PROBLEM REQUIREMENTS: Every line below from the one containing "id : string;" through the one containing "N' - 3000 < s ->" must be transcribed exactly. Omit all lines outside that stretch.

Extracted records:
════════════════
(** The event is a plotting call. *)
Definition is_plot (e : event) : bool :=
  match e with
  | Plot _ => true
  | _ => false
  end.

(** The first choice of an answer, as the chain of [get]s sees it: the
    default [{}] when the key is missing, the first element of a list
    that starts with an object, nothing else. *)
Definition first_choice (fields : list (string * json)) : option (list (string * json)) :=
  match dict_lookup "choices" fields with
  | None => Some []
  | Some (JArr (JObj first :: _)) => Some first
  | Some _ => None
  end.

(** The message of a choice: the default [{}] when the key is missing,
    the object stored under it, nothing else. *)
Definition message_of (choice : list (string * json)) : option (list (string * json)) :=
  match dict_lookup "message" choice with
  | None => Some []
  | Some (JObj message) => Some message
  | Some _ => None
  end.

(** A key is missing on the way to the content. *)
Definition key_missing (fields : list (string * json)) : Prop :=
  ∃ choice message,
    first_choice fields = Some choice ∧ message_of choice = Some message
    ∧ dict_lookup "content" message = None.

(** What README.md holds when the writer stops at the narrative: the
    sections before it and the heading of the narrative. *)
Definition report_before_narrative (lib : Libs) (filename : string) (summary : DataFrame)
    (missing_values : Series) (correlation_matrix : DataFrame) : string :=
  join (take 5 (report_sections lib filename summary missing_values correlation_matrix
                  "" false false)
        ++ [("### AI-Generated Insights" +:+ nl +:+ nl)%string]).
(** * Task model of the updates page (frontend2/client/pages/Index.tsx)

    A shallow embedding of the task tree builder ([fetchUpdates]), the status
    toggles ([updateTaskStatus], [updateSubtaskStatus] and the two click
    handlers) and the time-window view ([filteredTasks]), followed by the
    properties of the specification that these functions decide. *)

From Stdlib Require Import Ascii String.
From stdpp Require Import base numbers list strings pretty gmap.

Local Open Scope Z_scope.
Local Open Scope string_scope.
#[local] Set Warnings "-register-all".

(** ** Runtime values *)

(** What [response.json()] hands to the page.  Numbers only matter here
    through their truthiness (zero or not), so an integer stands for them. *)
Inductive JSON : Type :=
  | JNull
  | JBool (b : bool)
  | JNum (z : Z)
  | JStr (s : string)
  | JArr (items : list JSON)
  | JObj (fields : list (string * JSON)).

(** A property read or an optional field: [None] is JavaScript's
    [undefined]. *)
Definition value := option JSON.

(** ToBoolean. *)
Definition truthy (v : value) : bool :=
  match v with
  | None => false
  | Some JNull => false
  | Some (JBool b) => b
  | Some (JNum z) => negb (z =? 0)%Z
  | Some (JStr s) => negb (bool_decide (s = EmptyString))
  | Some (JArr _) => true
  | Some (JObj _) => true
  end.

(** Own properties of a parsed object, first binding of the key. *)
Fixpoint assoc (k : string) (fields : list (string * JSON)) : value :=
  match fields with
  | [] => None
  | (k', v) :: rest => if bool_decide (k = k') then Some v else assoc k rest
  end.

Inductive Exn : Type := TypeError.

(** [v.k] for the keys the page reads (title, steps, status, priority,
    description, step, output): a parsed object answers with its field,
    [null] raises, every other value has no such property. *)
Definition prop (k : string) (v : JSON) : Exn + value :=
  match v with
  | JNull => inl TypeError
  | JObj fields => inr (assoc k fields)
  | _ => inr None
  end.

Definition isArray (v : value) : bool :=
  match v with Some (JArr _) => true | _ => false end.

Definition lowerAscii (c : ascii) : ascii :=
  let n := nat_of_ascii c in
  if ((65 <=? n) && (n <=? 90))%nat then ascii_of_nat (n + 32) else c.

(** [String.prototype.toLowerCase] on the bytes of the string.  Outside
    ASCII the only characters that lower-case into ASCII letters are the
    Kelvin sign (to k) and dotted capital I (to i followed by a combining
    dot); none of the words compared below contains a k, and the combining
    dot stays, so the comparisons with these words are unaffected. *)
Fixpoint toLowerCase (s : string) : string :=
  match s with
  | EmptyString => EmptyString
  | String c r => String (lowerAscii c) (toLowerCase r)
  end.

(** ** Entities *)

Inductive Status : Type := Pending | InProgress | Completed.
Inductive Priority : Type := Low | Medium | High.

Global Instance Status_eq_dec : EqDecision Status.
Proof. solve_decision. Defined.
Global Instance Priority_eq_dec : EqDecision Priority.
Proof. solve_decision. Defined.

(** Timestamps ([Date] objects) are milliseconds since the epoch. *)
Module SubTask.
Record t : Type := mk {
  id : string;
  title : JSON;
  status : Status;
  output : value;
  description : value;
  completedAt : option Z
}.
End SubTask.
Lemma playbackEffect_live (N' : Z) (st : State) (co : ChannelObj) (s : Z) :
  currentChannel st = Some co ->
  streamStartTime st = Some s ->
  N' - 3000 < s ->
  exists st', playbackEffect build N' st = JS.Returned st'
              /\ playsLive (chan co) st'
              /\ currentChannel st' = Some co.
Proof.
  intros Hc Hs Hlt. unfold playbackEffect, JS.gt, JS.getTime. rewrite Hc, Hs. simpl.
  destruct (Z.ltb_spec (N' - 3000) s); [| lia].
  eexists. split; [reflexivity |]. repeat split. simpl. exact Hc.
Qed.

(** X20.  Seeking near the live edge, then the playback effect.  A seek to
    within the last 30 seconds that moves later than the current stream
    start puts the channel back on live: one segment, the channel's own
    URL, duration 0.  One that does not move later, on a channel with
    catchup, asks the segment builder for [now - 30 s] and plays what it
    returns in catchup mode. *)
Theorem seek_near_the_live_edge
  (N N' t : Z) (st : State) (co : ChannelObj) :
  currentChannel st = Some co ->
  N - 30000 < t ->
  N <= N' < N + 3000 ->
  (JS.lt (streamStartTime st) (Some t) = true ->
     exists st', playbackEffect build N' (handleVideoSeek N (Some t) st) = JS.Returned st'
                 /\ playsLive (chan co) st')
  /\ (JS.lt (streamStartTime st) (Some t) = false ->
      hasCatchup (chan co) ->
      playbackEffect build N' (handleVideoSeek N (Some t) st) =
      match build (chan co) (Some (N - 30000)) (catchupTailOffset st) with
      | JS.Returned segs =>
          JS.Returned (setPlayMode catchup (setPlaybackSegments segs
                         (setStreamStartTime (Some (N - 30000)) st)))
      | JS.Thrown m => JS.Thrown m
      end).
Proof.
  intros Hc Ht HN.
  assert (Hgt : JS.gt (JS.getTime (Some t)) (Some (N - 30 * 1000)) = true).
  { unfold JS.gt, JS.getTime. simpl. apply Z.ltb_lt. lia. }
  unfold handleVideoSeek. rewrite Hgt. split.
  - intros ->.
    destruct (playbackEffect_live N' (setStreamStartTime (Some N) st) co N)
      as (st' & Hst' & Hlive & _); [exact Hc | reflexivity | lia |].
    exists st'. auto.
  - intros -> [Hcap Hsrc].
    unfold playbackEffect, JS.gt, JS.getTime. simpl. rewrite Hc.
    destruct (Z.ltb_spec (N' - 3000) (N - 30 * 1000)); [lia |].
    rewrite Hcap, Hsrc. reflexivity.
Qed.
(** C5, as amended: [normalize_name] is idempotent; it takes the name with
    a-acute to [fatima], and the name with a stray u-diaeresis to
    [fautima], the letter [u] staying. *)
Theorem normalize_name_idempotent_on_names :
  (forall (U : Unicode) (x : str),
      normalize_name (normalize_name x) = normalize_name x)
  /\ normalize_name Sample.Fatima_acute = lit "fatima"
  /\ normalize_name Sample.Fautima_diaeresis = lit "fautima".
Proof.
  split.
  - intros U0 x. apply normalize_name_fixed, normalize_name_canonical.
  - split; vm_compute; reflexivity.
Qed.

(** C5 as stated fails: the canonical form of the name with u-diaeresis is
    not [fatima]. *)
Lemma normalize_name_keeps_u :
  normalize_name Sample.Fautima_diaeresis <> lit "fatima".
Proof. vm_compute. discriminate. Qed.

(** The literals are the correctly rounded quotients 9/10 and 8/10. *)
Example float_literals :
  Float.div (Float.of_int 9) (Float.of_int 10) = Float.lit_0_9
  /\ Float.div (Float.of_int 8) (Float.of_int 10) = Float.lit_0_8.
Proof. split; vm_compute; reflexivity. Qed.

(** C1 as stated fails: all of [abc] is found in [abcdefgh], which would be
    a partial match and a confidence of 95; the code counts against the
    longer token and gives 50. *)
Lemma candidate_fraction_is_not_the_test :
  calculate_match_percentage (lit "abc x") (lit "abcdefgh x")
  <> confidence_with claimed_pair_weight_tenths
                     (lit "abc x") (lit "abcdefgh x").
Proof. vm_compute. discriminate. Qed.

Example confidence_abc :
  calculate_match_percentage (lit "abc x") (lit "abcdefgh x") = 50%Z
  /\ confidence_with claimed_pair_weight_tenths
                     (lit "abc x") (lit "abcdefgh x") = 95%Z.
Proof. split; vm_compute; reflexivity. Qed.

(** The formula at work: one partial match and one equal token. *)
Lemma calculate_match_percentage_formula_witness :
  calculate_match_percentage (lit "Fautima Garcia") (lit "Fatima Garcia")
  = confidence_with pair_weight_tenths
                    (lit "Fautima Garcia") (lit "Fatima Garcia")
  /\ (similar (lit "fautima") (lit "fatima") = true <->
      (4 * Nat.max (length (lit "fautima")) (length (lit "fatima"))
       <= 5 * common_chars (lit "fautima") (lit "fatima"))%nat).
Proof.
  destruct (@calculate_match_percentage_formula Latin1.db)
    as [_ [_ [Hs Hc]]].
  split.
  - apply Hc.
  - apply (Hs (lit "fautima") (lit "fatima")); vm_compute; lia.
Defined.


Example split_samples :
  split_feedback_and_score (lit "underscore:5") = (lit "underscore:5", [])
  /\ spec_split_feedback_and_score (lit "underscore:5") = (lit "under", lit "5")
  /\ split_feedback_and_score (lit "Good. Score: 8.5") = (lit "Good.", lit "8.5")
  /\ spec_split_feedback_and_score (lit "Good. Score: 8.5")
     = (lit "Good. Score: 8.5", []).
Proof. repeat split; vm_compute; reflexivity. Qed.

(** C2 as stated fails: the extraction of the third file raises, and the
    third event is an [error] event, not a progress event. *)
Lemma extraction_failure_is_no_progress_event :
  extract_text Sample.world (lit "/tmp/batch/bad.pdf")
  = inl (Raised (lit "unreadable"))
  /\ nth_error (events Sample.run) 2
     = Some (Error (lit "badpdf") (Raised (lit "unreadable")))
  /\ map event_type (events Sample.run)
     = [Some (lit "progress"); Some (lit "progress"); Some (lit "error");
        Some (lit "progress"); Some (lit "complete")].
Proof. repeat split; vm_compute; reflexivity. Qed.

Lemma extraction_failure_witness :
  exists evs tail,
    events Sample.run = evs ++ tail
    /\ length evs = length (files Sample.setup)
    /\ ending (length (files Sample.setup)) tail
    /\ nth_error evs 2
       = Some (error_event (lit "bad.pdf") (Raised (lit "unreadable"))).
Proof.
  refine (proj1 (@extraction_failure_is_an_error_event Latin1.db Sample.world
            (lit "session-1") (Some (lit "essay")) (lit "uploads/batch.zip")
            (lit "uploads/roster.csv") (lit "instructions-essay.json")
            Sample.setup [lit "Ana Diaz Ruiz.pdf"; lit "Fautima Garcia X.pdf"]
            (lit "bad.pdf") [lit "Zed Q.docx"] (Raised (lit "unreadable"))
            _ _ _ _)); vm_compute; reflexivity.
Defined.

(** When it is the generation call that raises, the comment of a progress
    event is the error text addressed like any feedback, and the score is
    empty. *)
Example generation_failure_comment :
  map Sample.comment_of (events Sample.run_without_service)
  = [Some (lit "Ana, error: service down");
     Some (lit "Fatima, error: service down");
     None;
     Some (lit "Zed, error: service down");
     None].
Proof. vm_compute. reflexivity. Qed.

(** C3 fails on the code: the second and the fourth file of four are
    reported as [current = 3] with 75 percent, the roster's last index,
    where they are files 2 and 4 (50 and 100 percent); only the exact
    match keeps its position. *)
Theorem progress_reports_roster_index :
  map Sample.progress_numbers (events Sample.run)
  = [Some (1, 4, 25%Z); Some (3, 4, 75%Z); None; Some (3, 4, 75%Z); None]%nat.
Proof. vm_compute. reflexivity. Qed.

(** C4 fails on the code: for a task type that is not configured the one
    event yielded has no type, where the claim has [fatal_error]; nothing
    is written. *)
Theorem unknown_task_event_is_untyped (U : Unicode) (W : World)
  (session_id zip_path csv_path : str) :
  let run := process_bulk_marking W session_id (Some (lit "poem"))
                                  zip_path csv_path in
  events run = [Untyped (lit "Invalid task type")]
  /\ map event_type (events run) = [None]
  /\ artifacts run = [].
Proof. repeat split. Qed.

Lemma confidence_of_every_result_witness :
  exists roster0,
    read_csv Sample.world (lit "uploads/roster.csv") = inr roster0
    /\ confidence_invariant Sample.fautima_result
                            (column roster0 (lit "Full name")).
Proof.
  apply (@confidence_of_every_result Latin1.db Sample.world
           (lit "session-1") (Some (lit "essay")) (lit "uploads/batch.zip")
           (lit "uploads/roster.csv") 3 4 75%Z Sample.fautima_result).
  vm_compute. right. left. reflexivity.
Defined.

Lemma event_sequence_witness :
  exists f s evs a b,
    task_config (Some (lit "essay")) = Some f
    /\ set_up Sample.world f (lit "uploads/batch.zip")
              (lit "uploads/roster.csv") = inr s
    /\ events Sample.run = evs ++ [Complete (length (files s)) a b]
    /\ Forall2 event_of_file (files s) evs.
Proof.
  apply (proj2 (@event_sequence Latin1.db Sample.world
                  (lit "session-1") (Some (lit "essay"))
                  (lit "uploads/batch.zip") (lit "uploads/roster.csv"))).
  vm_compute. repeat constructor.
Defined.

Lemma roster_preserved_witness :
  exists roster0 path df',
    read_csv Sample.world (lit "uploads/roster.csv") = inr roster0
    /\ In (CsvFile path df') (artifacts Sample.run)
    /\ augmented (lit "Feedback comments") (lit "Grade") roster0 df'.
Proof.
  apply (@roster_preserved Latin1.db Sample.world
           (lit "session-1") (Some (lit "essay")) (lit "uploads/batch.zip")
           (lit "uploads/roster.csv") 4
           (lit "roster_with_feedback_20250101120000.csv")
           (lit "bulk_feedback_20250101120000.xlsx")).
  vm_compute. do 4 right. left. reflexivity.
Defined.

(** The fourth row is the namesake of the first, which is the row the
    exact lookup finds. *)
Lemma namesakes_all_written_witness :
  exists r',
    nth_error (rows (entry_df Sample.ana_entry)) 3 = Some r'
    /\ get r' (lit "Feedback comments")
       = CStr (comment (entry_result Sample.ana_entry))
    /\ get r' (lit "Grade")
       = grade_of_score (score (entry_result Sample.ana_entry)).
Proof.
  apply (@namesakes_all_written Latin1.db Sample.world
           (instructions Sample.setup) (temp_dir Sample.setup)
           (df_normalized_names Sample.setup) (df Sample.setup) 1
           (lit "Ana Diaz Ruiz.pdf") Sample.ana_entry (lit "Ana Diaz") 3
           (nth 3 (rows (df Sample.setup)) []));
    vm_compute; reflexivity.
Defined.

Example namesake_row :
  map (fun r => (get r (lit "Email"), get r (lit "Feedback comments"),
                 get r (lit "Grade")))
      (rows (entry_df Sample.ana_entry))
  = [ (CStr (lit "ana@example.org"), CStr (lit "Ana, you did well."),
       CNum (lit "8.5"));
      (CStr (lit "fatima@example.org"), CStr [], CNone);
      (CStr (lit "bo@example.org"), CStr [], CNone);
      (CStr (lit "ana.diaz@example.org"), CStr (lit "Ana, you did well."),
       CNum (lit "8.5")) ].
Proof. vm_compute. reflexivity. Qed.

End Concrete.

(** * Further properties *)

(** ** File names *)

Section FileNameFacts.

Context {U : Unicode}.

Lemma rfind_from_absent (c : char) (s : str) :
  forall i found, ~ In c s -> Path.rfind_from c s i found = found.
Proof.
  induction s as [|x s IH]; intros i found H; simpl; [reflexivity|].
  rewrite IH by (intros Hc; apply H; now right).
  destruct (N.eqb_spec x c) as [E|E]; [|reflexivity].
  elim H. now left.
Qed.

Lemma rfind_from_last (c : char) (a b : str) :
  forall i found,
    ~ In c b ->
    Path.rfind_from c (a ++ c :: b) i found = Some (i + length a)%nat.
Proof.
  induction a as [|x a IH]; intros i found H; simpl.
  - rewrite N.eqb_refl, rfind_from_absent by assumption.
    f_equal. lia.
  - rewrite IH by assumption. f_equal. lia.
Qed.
════════════════
RESPONSE BELOW:
  id : string;
  title : JSON;
  status : Status;
  output : value;
  description : value;
  completedAt : option Z
}.
End SubTask.
Lemma playbackEffect_live (N' : Z) (st : State) (co : ChannelObj) (s : Z) :
  currentChannel st = Some co ->
  streamStartTime st = Some s ->
  N' - 3000 < s ->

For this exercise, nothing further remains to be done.